More, More, More! How Do You Lycett? How Do You Lycett? is Lycett’s fifth tour with a pop culture-purloined title after Some Lycett Hot, If Joe Lycett Then You Should’ve Put A Ring On It, That’s The Way, A-Ha, A-Ha, Joe Lycett and I’m About To Lose Control And I Think Joe Lycett: his biggest tour to date with 90 British dates and many more in Australia.

Lycett contributed an artwork to Grayson Perry’s first Channel 4 lockdown series Grayson’s Art Club and hosts shows regularly on BBC Radio 2.

Joe Lycett: Comedian, presenter, artist, gardener, consumer campaigner and music video producer. Picture: Matt Crockett

Last November, he directed the music video for Litany’s Uh-huh, featuring comedy turn Katherine Ryan, RuPaul’s Drag Race star Vinegar Strokes and a cameo from Lycett himself. Earlier this year, he debuted his surreal video for Katy J Pearson’s Miracle, replete with a life-size toy cow called Muriel and some shanty singers.

Birmingham-born Lycett last played York on May 13 2018 at the Grand Opera House on his I’m About To Lose Control And I Think Joe Lycett travels.

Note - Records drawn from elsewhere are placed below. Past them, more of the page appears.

(* ===== verification/UserProgs.v ===== *)
(** * test/: user programs

    The C programs of test/ that compute something before they call [Exit]: sort,
    matmult and adder.  Arithmetic on [int] is checked: an overflow and an access
    out of an array are undefined. *)

From S2P Require Import Prelude.
Local Open Scope Z_scope.

(** ** C *)

Definition checked (z : Z) : result Z :=
  if (- 2 ^ 31 <=? z) && (z <? 2 ^ 31) then Ok z else Undefined.
Definition iadd (a b : Z) : result Z := checked (a + b).
Definition isub (a b : Z) : result Z := checked (a - b).
Definition imul (a b : Z) : result Z := checked (a * b).

(** [k] iterations of a loop that counts [i] up *)
Fixpoint iterate {S} (k : nat) (i : Z) (body : Z → S → result S) (s : S) : result S :=
  match k with
  | O => Ok s
  | Datatypes.S k => s ← body i s; i ← iadd i 1; iterate k i body s
  end.

(** [for (i = lo; i < hi; i++) body] with a bound that the body does not change *)
Definition for_to {S} (lo hi : Z) (body : Z → S → result S) (s : S) : result S :=
  iterate (Z.to_nat (hi - lo)) lo body s.

Definition get2 (A : list (list Z)) (i j : Z) : result Z := row ← aget A i; aget row j.
Definition set2 (A : list (list Z)) (i j v : Z) : result (list (list Z)) :=
  row ← aget A i; row ← aset row j v; aset A i row.

(** ** sort.c *)

Definition sort_init (A : list Z) : result (list Z) :=
  for_to 0 1024 (λ i A, v ← isub 1024 i; aset A i v) A.

(** The body of the inner loop *)
Definition sort_step (j : Z) (A : list Z) : result (list Z) :=
  j1 ← iadd j 1;
  a ← aget A j;
  b ← aget A j1;
  if a >? b then
    let tmp := a in
    A ← aset A j b;
    aset A j1 tmp
  else Ok A.

Definition sort_loops (A : list Z) : result (list Z) :=
  for_to 0 1023 (λ i A, hi ← isub 1023 i; for_to i hi sort_step A) A.

(** The argument of [Exit], and the array; [A] is a global array, zero at first. *)
Definition sort_main : result (Z * list Z) :=
  A ← sort_init (replicate 1024 0);
  A ← sort_loops A;
  status ← aget A 0;
  Ok (status, A).

(** ** matmult.c *)

Definition Dim : Z := 20.

Record matrices := mkMatrices { matA : list (list Z); matB : list (list Z); matC : list (list Z) }.

Definition matmult_init (s : matrices) : result matrices :=
  for_to 0 Dim (λ i, for_to 0 Dim (λ j s,
    A ← set2 (matA s) i j i;
    B ← set2 (matB s) i j j;
    C ← set2 (matC s) i j 0;
    Ok (mkMatrices A B C))) s.

Definition matmult_loops (s : matrices) : result matrices :=
  for_to 0 Dim (λ i, for_to 0 Dim (λ j, for_to 0 Dim (λ k s,
    c ← get2 (matC s) i j;
    a ← get2 (matA s) i k;
    b ← get2 (matB s) k j;
    p ← imul a b;
    v ← iadd c p;
    C ← set2 (matC s) i j v;
    Ok (mkMatrices (matA s) (matB s) C)))) s.

Definition zeros : list (list Z) := replicate (Z.to_nat Dim) (replicate (Z.to_nat Dim) 0).

Definition matmult_main : result (Z * matrices) :=
  s ← matmult_init (mkMatrices zeros zeros zeros);
  s ← matmult_loops s;
  Ok (0, s).

(** ** adder.c *)

Definition loops : Z := 2000.

(** The string of the message, newline, a space, Adder.c Complete and newline *)
Definition adder_text : list Z :=
  [10; 32; 65; 100; 100; 101; 114; 46; 99; 32; 67; 111; 109; 112; 108; 101; 116; 101; 10].

(** The argument of [Exit], the sum, and what is written: 20 bytes, which the
    string with its final zero has *)
Definition adder_main : result (Z * Z * list Z) :=
  x ← for_to 0 loops (λ i x, iadd x i) 0;
  out ← aslice (adder_text ++ [0]) 0 20;
  Ok (0, x, out).

(** ** Tables *)

Definition tab {A} (n : nat) (f : Z → A) : list A := f ∘ Z.of_nat <$> seq 0 n.

Lemma length_tab {A} n (f : Z → A) : length (tab n f) = n.
Proof. unfold tab. by rewrite length_fmap, length_seq. Qed.

Lemma lookup_tab {A} n (f : Z → A) k : (k < n)%nat → tab n f !! k = Some (f (Z.of_nat k)).
Proof. intros Hk. unfold tab. by rewrite list_lookup_fmap, lookup_seq_lt. Qed.

Lemma aget_tab {A} n (f : Z → A) i : 0 <= i < Z.of_nat n → aget (tab n f) i = Ok (f i).
Proof. intros Hi. apply aget_Ok. split; [lia|]. rewrite lookup_tab by lia. by rewrite Z2Nat.id by lia. Qed.

Lemma tab_ext {A} n (f g : Z → A) : (∀ i, 0 <= i < Z.of_nat n → f i = g i) → tab n f = tab n g.
Proof.
  intros Hfg. unfold tab. apply list_fmap_ext. intros k x Hx%lookup_seq. cbn. apply Hfg. lia.
Qed.

Lemma aset_tab {A} n (f : Z → A) i v :
  0 <= i < Z.of_nat n → aset (tab n f) i v = Ok (tab n (λ x, if x =? i then v else f x)).
Proof.
  intros Hi. rewrite aset_Ok by (rewrite length_tab; lia). f_equal. apply list_eq. intros k.
  destruct (decide (k < n)%nat) as [Hk|Hk].
  - rewrite (lookup_tab n (λ x, if x =? i then v else f x) k) by done.
    destruct (decide (k = Z.to_nat i)) as [->|Hne].
    + rewrite list_lookup_insert_eq by (rewrite length_tab; lia). rewrite Z2Nat.id, Z.eqb_refl by lia. done.
    + rewrite list_lookup_insert_ne, lookup_tab by done. rewrite (proj2 (Z.eqb_neq _ _)) by lia. done.
  - rewrite !lookup_ge_None_2 by (rewrite ?length_insert, length_tab; lia). done.
Qed.

(** A loop that goes through the values of [inv] *)
Lemma iterate_inv {S} (inv : Z → S) body k i :
  - 2 ^ 31 <= i → i + Z.of_nat k < 2 ^ 31 →
  (∀ x, i <= x < i + Z.of_nat k → body x (inv x) = Ok (inv (x + 1))) →
  iterate k i body (inv i) = Ok (inv (i + Z.of_nat k)).
Proof.
  revert i. induction k as [|k IH]; intros i Hi Hk Hb; cbn [iterate]; [by rewrite Z.add_0_r|].
  rewrite Hb by lia. cbn [mbind result_bind]. unfold iadd, checked.
  rewrite (proj2 (Z.leb_le _ _)), (proj2 (Z.ltb_lt _ _)) by lia. cbn [andb mbind result_bind].
  rewrite IH by (try lia; intros; apply Hb; lia). do 2 f_equal. lia.
Qed.

Lemma for_to_inv {S} (inv : Z → S) body lo hi s s' :
  - 2 ^ 31 <= lo → lo <= hi < 2 ^ 31 → inv lo = s → inv hi = s' →
  (∀ x, lo <= x < hi → body x (inv x) = Ok (inv (x + 1))) → for_to lo hi body s = Ok s'.
Proof.
  intros Hlo Hhi <- <- Hb. unfold for_to. rewrite iterate_inv by (try lia; intros; apply Hb; lia).
  do 2 f_equal. lia.
Qed.

Lemma checked_Ok z : - 2 ^ 31 <= z < 2 ^ 31 → checked z = Ok z.
Proof. intros Hz. unfold checked. rewrite (proj2 (Z.leb_le _ _)), (proj2 (Z.ltb_lt _ _)) by lia. done. Qed.

(** ** What sort.c does *)

(** The array in pass [i] of the outer loop, before step [j] of the inner one: the
    ends are done, the middle is in descending order but for the element at [j] that
    is on its way up. *)
Definition sorting (i j k : Z) : Z :=
  if k <? i then 1023 - 2 * k
  else if 1023 - i <? k then 2 * k - 1022
  else if k <? j then 1023 - i - k
  else if k =? j then 1024 - 2 * i
  else 1024 - i - k.

Lemma sort_init_ok : sort_init (replicate 1024 0) = Ok (tab 1024 (λ k, 1024 - k)).
Proof.
  unfold sort_init. apply (for_to_inv (λ i, tab 1024 (λ k, if k <? i then 1024 - k else 0))); try lia.
  - by vm_compute.
  - apply tab_ext. intros k Hk. by rewrite (proj2 (Z.ltb_lt _ _)) by lia.
  - intros x Hx. unfold isub. rewrite checked_Ok by lia. cbn [mbind result_bind]. rewrite aset_tab by lia. f_equal.
    apply tab_ext. intros k Hk. btest; lia.
Qed.

Lemma sort_step_ok i j :
  0 <= i → i <= j < 1023 - i → sort_step j (tab 1024 (sorting i j)) = Ok (tab 1024 (sorting i (j + 1))).
Proof.
  intros Hi Hj. unfold sort_step, iadd. rewrite checked_Ok by lia. cbn [mbind result_bind].
  rewrite !aget_tab by lia. cbn [mbind result_bind].
  assert (sorting i j j = 1024 - 2 * i ∧ sorting i j (j + 1) = 1023 - i - j) as [-> ->].
  { unfold sorting. btest; lia. }
  rewrite Z.gtb_ltb, (proj2 (Z.ltb_lt _ _)) by lia. rewrite aset_tab by lia. cbn [mbind result_bind].
  rewrite aset_tab by lia. f_equal. apply tab_ext. intros k Hk. unfold sorting. btest; lia.
Qed.

#[local] Opaque tab.

Lemma sort_pass i A :
  0 <= i < 1023 → A = tab 1024 (sorting (Z.min i 512) (Z.min i 512)) →
  (hi ← isub 1023 i; for_to i hi sort_step A) = Ok (tab 1024 (sorting (Z.min (i + 1) 512) (Z.min (i + 1) 512))).
Proof.
  intros Hi ->. unfold isub. rewrite checked_Ok by lia. cbn [mbind result_bind].
  destruct (decide (i < 512)) as [Hlt|Hge].
  - rewrite !Z.min_l by lia.
    apply (for_to_inv (λ j, tab 1024 (sorting i j))); try lia; [done| |intros; apply sort_step_ok; lia].
    apply tab_ext. intros k Hk. unfold sorting. btest; lia.
  - unfold for_to. replace (Z.to_nat (1023 - i - i)) with 0%nat by lia. cbn [iterate].
    by rewrite !Z.min_r by lia.
Qed.

Lemma sort_loops_ok : sort_loops (tab 1024 (λ k, 1024 - k)) = Ok (tab 1024 (sorting 512 512)).
Proof.
  unfold sort_loops. eapply (for_to_inv (λ i, tab 1024 (sorting (Z.min i 512) (Z.min i 512)))).
  - lia.
  - lia.
  - apply tab_ext. intros k Hk. unfold sorting. change (Z.min 0 512) with 0. btest; lia.
  - change (Z.min 1023 512) with 512. reflexivity.
  - intros x Hx. apply sort_pass; [lia|reflexivity].
Qed.

Lemma sort_main_ok :
  sort_main = Ok (1023, tab 1024 (λ k, if k <? 512 then 1023 - 2 * k else 2 * k - 1022)).
Proof.
  apply bind_Ok. eexists. split; [apply sort_init_ok|]. apply bind_Ok. eexists. split; [apply sort_loops_ok|].
  apply bind_Ok. exists 1023. split; [apply (aget_tab 1024 (sorting 512 512) 0); lia|]. apply f_equal, f_equal.
  apply tab_ext. intros k Hk. unfold sorting. btest; lia.
Qed.

Lemma matmult_main_ok :
  matmult_main = Ok (0, mkMatrices (tab 20 (λ i, tab 20 (λ _, i))) (tab 20 (λ _, tab 20 (λ j, j)))
    (tab 20 (λ i, tab 20 (λ j, 20 * (i * j))))).
Proof. vm_compute. reflexivity. Qed.

Lemma get2_tab n m (f : Z → Z → Z) i j :
  0 <= i < Z.of_nat n → 0 <= j < Z.of_nat m → get2 (tab n (λ i, tab m (f i))) i j = Ok (f i j).
Proof. intros Hi Hj. unfold get2. rewrite aget_tab by done. cbn [mbind result_bind]. by rewrite aget_tab. Qed.

(** The inner product of a row and a column *)
Fixpoint dot (r c : list Z) : Z :=
  match r, c with x :: r, y :: c => x * y + dot r c | _, _ => 0 end.

(** C27: the programs stay within their arrays and within [int], and end.  sort.c
    does not sort: its inner loop leaves out what the passes before put at the front
    of the array, so that the odd numbers end up in descending order before the even
    ones in ascending order, and it exits with 1023 where its comment says 0.
    matmult.c computes the product of its matrices, and adder.c the sum; its message
    is as long as its call of [Write] says, with the zero at the end. *)
Theorem programs_in_bounds :
  (∃ A, sort_main = Ok (1023, A) ∧ length A = 1024%nat ∧
     (∀ k, 0 <= k < 512 → aget A k = Ok (1023 - 2 * k)) ∧ (∀ k, 512 <= k < 1024 → aget A k = Ok (2 * k - 1022))) ∧
  (∃ s, matmult_main = Ok (0, s) ∧ ∀ i j, 0 <= i < Dim → 0 <= j < Dim →
     ∃ row col, Forall2 (λ k v, get2 (matA s) i k = Ok v) (seqZ 0 Dim) row ∧
       Forall2 (λ k v, get2 (matB s) k j = Ok v) (seqZ 0 Dim) col ∧
       get2 (matC s) i j = Ok (dot row col)) ∧
  adder_main = Ok (0, loops * (loops - 1) / 2, adder_text ++ [0]).
Proof.
  split; [|split].
  - eexists. split; [apply sort_main_ok|]. split; [apply length_tab|].
    split; intros k Hk; rewrite aget_tab by lia; btest; (done || lia).
  - eexists. split; [apply matmult_main_ok|]. intros i j Hi Hj. unfold Dim in *. cbn [matA matB matC].
    exists (replicate 20 i), (replicate 20 j). rewrite get2_tab by lia. split; [|split].
    + apply Forall2_replicate_r; [done|]. apply Forall_forall. intros k Hk%elem_of_seqZ. apply (get2_tab 20 20 (λ i _, i)); lia.
    + apply Forall2_replicate_r; [done|]. apply Forall_forall. intros k Hk%elem_of_seqZ. apply (get2_tab 20 20 (λ _ j, j)); lia.
    + f_equal. cbn. lia.
  - vm_compute. reflexivity.
Qed.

He made earlier visits to Toby Clouston Jones’s Saturday Night Lounge comedy nights at The Duchess in January and March 2015; the Hyena Lounge Comedy Club, with If Joe Lycett Then You Should’ve Put A Ring On It, at the Basement, City Screen, in February 2014; an Edinburgh Fringe work-in-progress preview of that show in the Basement in Summer 2013 and a Hyena Lounge bill with James Acaster and Chris Stokes in January that year.

As trailered in a Lycett tweet earlier this week with the exhortation “Mummy needs you!”, he is due to be in York today, filming for Joe Lycett’s Got Your Back.

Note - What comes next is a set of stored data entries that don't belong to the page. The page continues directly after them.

(** * mstdn-ebooks reply service: a shallow embedding of [reply.py]

    The development follows the source file top to bottom: the data the
    bot reads from the fediverse client (notifications, statuses, thread
    contexts), the text helpers ([extract_toot], the escaping done in
    [reply]), the thread gate [check_thread_length], and then the
    effectful pipeline ([process_notification], [process_command],
    [reply], [run]) as state-and-exception passing over a log of the
    calls the bot makes. *)

From Stdlib Require Import String Ascii.
From stdpp Require Import base decidable numbers list gmap.
From Equations Require Import Equations.

#[local] Open Scope Z_scope.

(** ** Text

    A Python [str] is a sequence of Unicode code points. *)

Abbreviation pystr := (list N).

(** A literal whose characters are all ASCII. *)
Definition str (s : string) : pystr :=
  List.map N_of_ascii (list_ascii_of_string s).

Definition AT : N := 64%N.            (* '@' *)
Definition ZWSP : N := 8203%N.        (* U+200B, zero width space *)
Definition CROSS_MARK : pystr := [10060%N].   (* U+274C *)
Definition CHECK_MARK : pystr := [9989%N].    (* U+2705 *)

(** What [\s] matches in a [str] pattern: the code points for which
    [str.isspace] holds. *)
Definition is_space (c : N) : bool :=
  ((9 <=? c) && (c <=? 13) || (28 <=? c) && (c <=? 32)
   || (c =? 133) || (c =? 160) || (c =? 5760)
   || (8192 <=? c) && (c <=? 8202)
   || (c =? 8232) || (c =? 8233) || (c =? 8239) || (c =? 8287)
   || (c =? 12288))%N.

(** [span p l]: the longest prefix of [l] satisfying [p], and the rest. *)
Fixpoint span {A} (p : A -> bool) (l : list A) : list A * list A :=
  match l with
  | [] => ([], [])
  | x :: l' =>
      if p x then let '(run, rest) := span p l' in (x :: run, rest)
      else ([], l)
  end.

(** [re.sub(r"^@\S+\s", r"", text)].  Without [re.MULTILINE] the anchor
    only holds at offset 0, so at most one match is removed: an ['@'],
    the longest non-empty run of non-space characters after it (a shorter
    run would be followed by a non-space character, so backtracking never
    helps), and the one space character that ends the run. *)
Definition sub_initial_mention (text : pystr) : pystr :=
  match text with
  | c :: after_at =>
      if (c =? AT)%N then
        match span (fun c => negb (is_space c)) after_at with
        | (_ :: _, _ :: rest) => rest
        | _ => text
        end
      else text
  | [] => text
  end.

Definition is_ascii (c : N) : bool := (c <? 128)%N.

Definition ascii_lower (c : N) : N :=
  if ((65 <=? c) && (c <=? 90))%N then (c + 32)%N else c.

(** *** [str.lower]

    The case tables are those of the Unicode character database 14.0, as
    CPython 3.11 ships it.  A row [(lo, hi, step, target)] of
    [LOWER_ROWS] maps the code points [lo], [lo + step], ... up to [hi]
    to [target], [target + step], ...; a code point in no row is its own
    lowercase. *)
Definition LOWER_ROWS : list (N * N * N * N) :=
  [
   (65, 90, 1, 97); (192, 214, 1, 224); (216, 222, 1, 248);
   (256, 302, 2, 257); (306, 310, 2, 307); (313, 327, 2, 314);
   (330, 374, 2, 331); (376, 376, 1, 255); (377, 381, 2, 378);
   (385, 385, 1, 595); (386, 388, 2, 387); (390, 390, 1, 596);
   (391, 391, 1, 392); (393, 394, 1, 598); (395, 395, 1, 396);
   (398, 398, 1, 477); (399, 399, 1, 601); (400, 400, 1, 603);
   (401, 401, 1, 402); (403, 403, 1, 608); (404, 404, 1, 611);
   (406, 406, 1, 617); (407, 407, 1, 616); (408, 408, 1, 409);
   (412, 412, 1, 623); (413, 413, 1, 626); (415, 415, 1, 629);
   (416, 420, 2, 417); (422, 422, 1, 640); (423, 423, 1, 424);
   (425, 425, 1, 643); (428, 428, 1, 429); (430, 430, 1, 648);
   (431, 431, 1, 432); (433, 434, 1, 650); (435, 437, 2, 436);
   (439, 439, 1, 658); (440, 440, 1, 441); (444, 444, 1, 445);
   (452, 452, 1, 454); (453, 453, 1, 454); (455, 455, 1, 457);
   (456, 456, 1, 457); (458, 458, 1, 460); (459, 475, 2, 460);
   (478, 494, 2, 479); (497, 497, 1, 499); (498, 500, 2, 499);
   (502, 502, 1, 405); (503, 503, 1, 447); (504, 542, 2, 505);
   (544, 544, 1, 414); (546, 562, 2, 547); (570, 570, 1, 11365);
   (571, 571, 1, 572); (573, 573, 1, 410); (574, 574, 1, 11366);
   (577, 577, 1, 578); (579, 579, 1, 384); (580, 580, 1, 649);
   (581, 581, 1, 652); (582, 590, 2, 583); (880, 882, 2, 881);
   (886, 886, 1, 887); (895, 895, 1, 1011); (902, 902, 1, 940);
   (904, 906, 1, 941); (908, 908, 1, 972); (910, 911, 1, 973);
   (913, 929, 1, 945); (932, 939, 1, 964); (975, 975, 1, 983);
   (984, 1006, 2, 985); (1012, 1012, 1, 952); (1015, 1015, 1, 1016);
   (1017, 1017, 1, 1010); (1018, 1018, 1, 1019); (1021, 1023, 1, 891);
   (1024, 1039, 1, 1104); (1040, 1071, 1, 1072); (1120, 1152, 2, 1121);
   (1162, 1214, 2, 1163); (1216, 1216, 1, 1231); (1217, 1229, 2, 1218);
   (1232, 1326, 2, 1233); (1329, 1366, 1, 1377); (4256, 4293, 1, 11520);
   (4295, 4295, 1, 11559); (4301, 4301, 1, 11565); (5024, 5103, 1, 43888);
   (5104, 5109, 1, 5112); (7312, 7354, 1, 4304); (7357, 7359, 1, 4349);
   (7680, 7828, 2, 7681); (7838, 7838, 1, 223); (7840, 7934, 2, 7841);
   (7944, 7951, 1, 7936); (7960, 7965, 1, 7952); (7976, 7983, 1, 7968);
   (7992, 7999, 1, 7984); (8008, 8013, 1, 8000); (8025, 8031, 2, 8017);
   (8040, 8047, 1, 8032); (8072, 8079, 1, 8064); (8088, 8095, 1, 8080);
   (8104, 8111, 1, 8096); (8120, 8121, 1, 8112); (8122, 8123, 1, 8048);
   (8124, 8124, 1, 8115); (8136, 8139, 1, 8050); (8140, 8140, 1, 8131);
   (8152, 8153, 1, 8144); (8154, 8155, 1, 8054); (8168, 8169, 1, 8160);
   (8170, 8171, 1, 8058); (8172, 8172, 1, 8165); (8184, 8185, 1, 8056);
   (8186, 8187, 1, 8060); (8188, 8188, 1, 8179); (8486, 8486, 1, 969);
   (8490, 8490, 1, 107); (8491, 8491, 1, 229); (8498, 8498, 1, 8526);
   (8544, 8559, 1, 8560); (8579, 8579, 1, 8580); (9398, 9423, 1, 9424);
   (11264, 11311, 1, 11312); (11360, 11360, 1, 11361); (11362, 11362, 1, 619);
   (11363, 11363, 1, 7549); (11364, 11364, 1, 637); (11367, 11371, 2, 11368);
   (11373, 11373, 1, 593); (11374, 11374, 1, 625); (11375, 11375, 1, 592);
   (11376, 11376, 1, 594); (11378, 11378, 1, 11379); (11381, 11381, 1, 11382);
   (11390, 11391, 1, 575); (11392, 11490, 2, 11393); (11499, 11501, 2, 11500);
   (11506, 11506, 1, 11507); (42560, 42604, 2, 42561); (42624, 42650, 2, 42625);
   (42786, 42798, 2, 42787); (42802, 42862, 2, 42803); (42873, 42875, 2, 42874);
   (42877, 42877, 1, 7545); (42878, 42886, 2, 42879); (42891, 42891, 1, 42892);
   (42893, 42893, 1, 613); (42896, 42898, 2, 42897); (42902, 42920, 2, 42903);
   (42922, 42922, 1, 614); (42923, 42923, 1, 604); (42924, 42924, 1, 609);
   (42925, 42925, 1, 620); (42926, 42926, 1, 618); (42928, 42928, 1, 670);
   (42929, 42929, 1, 647); (42930, 42930, 1, 669); (42931, 42931, 1, 43859);
   (42932, 42946, 2, 42933); (42948, 42948, 1, 42900); (42949, 42949, 1, 642);
   (42950, 42950, 1, 7566); (42951, 42953, 2, 42952); (42960, 42960, 1, 42961);
   (42966, 42968, 2, 42967); (42997, 42997, 1, 42998); (65313, 65338, 1, 65345);
   (66560, 66599, 1, 66600); (66736, 66771, 1, 66776); (66928, 66938, 1, 66967);
   (66940, 66954, 1, 66979); (66956, 66962, 1, 66995); (66964, 66965, 1, 67003);
   (68736, 68786, 1, 68800); (71840, 71871, 1, 71872); (93760, 93791, 1, 93792);
   (125184, 125217, 1, 125218)
  ]%N.

(** The code points with the property Cased. *)
Definition CASED_RANGES : list (N * N) :=
  [
   (65, 90); (97, 122); (170, 170); (181, 181); (186, 186);
   (192, 214); (216, 246); (248, 442); (444, 447); (452, 659);
   (661, 696); (704, 705); (736, 740); (837, 837); (880, 883);
   (886, 887); (890, 893); (895, 895); (902, 902); (904, 906);
   (908, 908); (910, 929); (931, 1013); (1015, 1153); (1162, 1327);
   (1329, 1366); (1376, 1416); (4256, 4293); (4295, 4295); (4301, 4301);
   (4304, 4346); (4349, 4351); (5024, 5109); (5112, 5117); (7296, 7304);
   (7312, 7354); (7357, 7359); (7424, 7615); (7680, 7957); (7960, 7965);
   (7968, 8005); (8008, 8013); (8016, 8023); (8025, 8025); (8027, 8027);
   (8029, 8029); (8031, 8061); (8064, 8116); (8118, 8124); (8126, 8126);
   (8130, 8132); (8134, 8140); (8144, 8147); (8150, 8155); (8160, 8172);
   (8178, 8180); (8182, 8188); (8305, 8305); (8319, 8319); (8336, 8348);
   (8450, 8450); (8455, 8455); (8458, 8467); (8469, 8469); (8473, 8477);
   (8484, 8484); (8486, 8486); (8488, 8488); (8490, 8493); (8495, 8500);
   (8505, 8505); (8508, 8511); (8517, 8521); (8526, 8526); (8544, 8575);
   (8579, 8580); (9398, 9449); (11264, 11492); (11499, 11502); (11506, 11507);
   (11520, 11557); (11559, 11559); (11565, 11565); (42560, 42605); (42624, 42653);
   (42786, 42887); (42891, 42894); (42896, 42954); (42960, 42961); (42963, 42963);
   (42965, 42969); (42997, 42998); (43000, 43002); (43824, 43866); (43868, 43880);
   (43888, 43967); (64256, 64262); (64275, 64279); (65313, 65338); (65345, 65370);
   (66560, 66639); (66736, 66771); (66776, 66811); (66928, 66938); (66940, 66954);
   (66956, 66962); (66964, 66965); (66967, 66977); (66979, 66993); (66995, 67001);
   (67003, 67004); (67456, 67456); (67459, 67461); (67463, 67504); (67506, 67514);
   (68736, 68786); (68800, 68850); (71840, 71903); (93760, 93823); (119808, 119892);
   (119894, 119964); (119966, 119967); (119970, 119970); (119973, 119974); (119977, 119980);
   (119982, 119993); (119995, 119995); (119997, 120003); (120005, 120069); (120071, 120074);
   (120077, 120084); (120086, 120092); (120094, 120121); (120123, 120126); (120128, 120132);
   (120134, 120134); (120138, 120144); (120146, 120485); (120488, 120512); (120514, 120538);
   (120540, 120570); (120572, 120596); (120598, 120628); (120630, 120654); (120656, 120686);
   (120688, 120712); (120714, 120744); (120746, 120770); (120772, 120779); (122624, 122633);
   (122635, 122654); (125184, 125251); (127280, 127305); (127312, 127337); (127344, 127369)
  ]%N.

The tour poster for Joe Lycett’s More, More, More!, How Do You Lycett? How Do You Lycett?

MEANWHILE, in further diary notes at York Barbican, Wakefield cabaret singer Jane McDonald’s Let The Light In show is on the move to Summer 2022.

For so long booked in as the chance to Get The Lights Back On at the Barbican on July 4, the Government’s postponement of “Freedom Day” from June 21 to July 19 at the earliest has enforced a late-change.

First booked in for 2020, McDonald will light up York Barbican on July 22 2022; tickets remain valid for the twice-rearranged show.

Historian and television presenter Dan Snow’s History Hit show on October 20 is, alas, history itself now, hit by a “scheduling conflict”.  Snow “hopes to be back on the road again in the not-too-distant future”; tickets will be automatically refunded from the point of purchase.

In a second humorous addition, to go with Lycett, Germany’s ambassador of comedy, Henning Wehn, will “give everything a good rinse as you witness him wring sense out of the nonsensical” in It’ll All Come Out In The Wash on June 17 2022.

Wehn concedes that “an unbiased look at a certain virus might be inevitable” but he “has no agenda; he just happens to be always spot on. It’s a curse”.